She said she doesn't want to talk about anything having to do with the relationship at this point! She needs nothing more then space so her feelings can grow again, and so she can truly find who she is. I would love to say those things but I have reached out to her in that manner already. All that has to be said is basically out she just needs time I think.
Well I don't think I know it she has said it very blunt! I don't want to dig a deeper whole with her. We were together 6 years, and the past year has been kind of rough. I don't want it to be over, but calling her or texting her about anything at this moment and time would be very upsetting to her. When she left today she gave me a hug and begged for some trust and space cause I didn't know it but I was making the situation worse by trying to talk to her about our relationship and what could be.
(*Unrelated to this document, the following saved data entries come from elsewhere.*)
(** ** What a match is *)

Inductive Match : re -> state -> state -> Prop :=
| MChr c d p s : same_letter c d = true -> Match (Chr c) (p, String d s) (Some d, s)
| MSpace d p s : is_space d = true -> Match Space (p, String d s) (Some d, s)
| MAny d p s : d <> newline -> Match Any (p, String d s) (Some d, s)
| MCls cs d p s : in_class cs d = true -> Match (Cls cs) (p, String d s) (Some d, s)
| MBnd x : at_boundary x = true -> Match Bnd x x
| MCat a b x y z : Match a x y -> Match b y z -> Match (Cat a b) x z
| MAltL a b x y : Match a x y -> Match (Alt a b) x y
| MAltR a b x y : Match b x y -> Match (Alt a b) x y
| MGrp c a x y : Match a x y -> Match (Grp c a) x y
| MOptNone a x : Match (Opt a) x x
| MOptSome a x y : Match a x y -> Match (Opt a) x y
| MPlus a x y z : Match a x y -> Match (Star a) y z -> Match (Plus a) x z
| MStarNil a x : Match (Star a) x x
| MStarCons a x y z : Match a x y -> Match (Star a) y z -> Match (Star a) x z
| MUpToNil n a x : Match (UpTo n a) x x
| MUpToCons n a x y z : Match a x y -> Match (UpTo n a) y z -> Match (UpTo (Datatypes.S n) a) x z.
Create HintDb regex.
#[local] Hint Constructors Match : regex.

Lemma elem_of_flat_map {A B} (f : A -> list B) l y :
  y ∈ flat_map f l <-> exists x, x ∈ l /\ y ∈ f x.
Proof. rewrite list_elem_of_In, in_flat_map. by setoid_rewrite list_elem_of_In. Qed.

Lemma elem_of_list_filter_bool {A} (f : A -> bool) l x : x ∈ List.filter f l <-> x ∈ l /\ f x = true.
Proof. rewrite !list_elem_of_In. apply filter_In. Qed.

Lemma step_char_iff f x y :
  y ∈ step_char f x <-> exists d s, x.2 = String d s /\ f d = true /\ y = (Some d, s).
Proof.
  destruct x as [p [|d s]]; cbn [step_char snd].
  { split; [by intros ?%not_elem_of_nil | by intros (? & ? & ? & _)]. }
  destruct (f d) eqn:E.
  - rewrite list_elem_of_singleton. split; [intros ->; by exists d, s | by intros (? & ? & [= <- <-] & _ & ->)].
  - split; [by intros ?%not_elem_of_nil | intros (? & ? & [= <- <-] & ? & _); congruence].
Qed.

(** A match never gives characters back. *)
Lemma Match_length r x y : Match r x y -> String.length y.2 <= String.length x.2.
Proof. induction 1; cbn [snd String.length] in *; lia. Qed.

Section repeated.
Variables (a : re) (once : state -> list state).
Hypothesis once_iff : forall x y, y ∈ once x <-> Match a x y.

Lemma many_sound n x y : y ∈ many once n x -> Match (Star a) x y.
Proof.
  revert x. induction n as [|n IH]; intros x; cbn [many]; rewrite elem_of_cons.
  - intros [->|H]; [constructor | by apply not_elem_of_nil in H].
  - intros [->|H]; [constructor|]. apply elem_of_flat_map in H as (z & Hz & Hy).
    apply elem_of_list_filter_bool in Hz as [Hz _]. apply once_iff in Hz. eauto with regex.
Qed.

(** Rounds that consume nothing can be left out, so as many rounds as there are
    characters are enough. *)
Lemma many_complete n x y : String.length x.2 <= n -> Match (Star a) x y -> y ∈ many once n x.
Proof.
  intros Hn HM. remember (Star a) as r eqn:Er. revert n Hn.
  induction HM as [| | | | | | | | | | | |a' x|a' x z y H1 _ H2 IH2| |]; try discriminate;
    injection Er as ->; intros n Hn.
  { destruct n; cbn [many]; apply elem_of_cons; by left. }
  pose proof (Match_length _ _ _ H1) as Hl.
  destruct (decide (String.length z.2 < String.length x.2)) as [Hlt|Hge].
  - destruct n as [|n]; [lia|]. cbn [many]. apply elem_of_cons. right. apply elem_of_flat_map.
    exists z. split; [|apply IH2; [done|lia]]. apply elem_of_list_filter_bool.
    split; [by apply once_iff | by apply Nat.ltb_lt].
  - assert (x = z) as ->; [|by apply IH2].
    clear -H1 Hl Hge. assert (He : String.length z.2 = String.length x.2) by lia. clear Hl Hge.
    induction H1; cbn [snd String.length] in *; try done; try (by apply IHMatch; lia); try lia.
    all: pose proof (Match_length _ _ _ H1_); pose proof (Match_length _ _ _ H1_0).
    all: rewrite IHMatch1 by lia; apply IHMatch2; lia.
Qed.

Lemma up_to_iff n x y : y ∈ up_to once n x <-> Match (UpTo n a) x y.
Proof.
  revert x. induction n as [|n IH]; intros x; cbn [up_to]; rewrite elem_of_cons; split.
  - intros [->|H]; [constructor | by apply not_elem_of_nil in H].
  - inversion 1; subst. by left.
  - intros [->|H]; [constructor|]. apply elem_of_flat_map in H as (z & Hz%once_iff & Hy%IH).
    eauto with regex.
  - inversion 1; subst; [by left|]. right. apply elem_of_flat_map. eexists.
    split; [by apply once_iff | by apply IH].
Qed.
End repeated.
That's where I get confused I don't know how long to wait or what steps are appropriate to take next with out pushing her away.
I have a friend who went through a similar break up/break where she moved out they were both in an unhealthy controlled relationship, and now they are learning why they love each other getting ready to move back in and having a kid together and happier then ever. They went a good month with out speaking through this process... Every situation is different but I do not know what steps to take. This is new to me, and I am trying to be as rational as possible, but talking about the relationship or what could be seems to upset her right now. She was very strict and frustrated when talking about the space she needs as of now... but did clearly say she does want this to work..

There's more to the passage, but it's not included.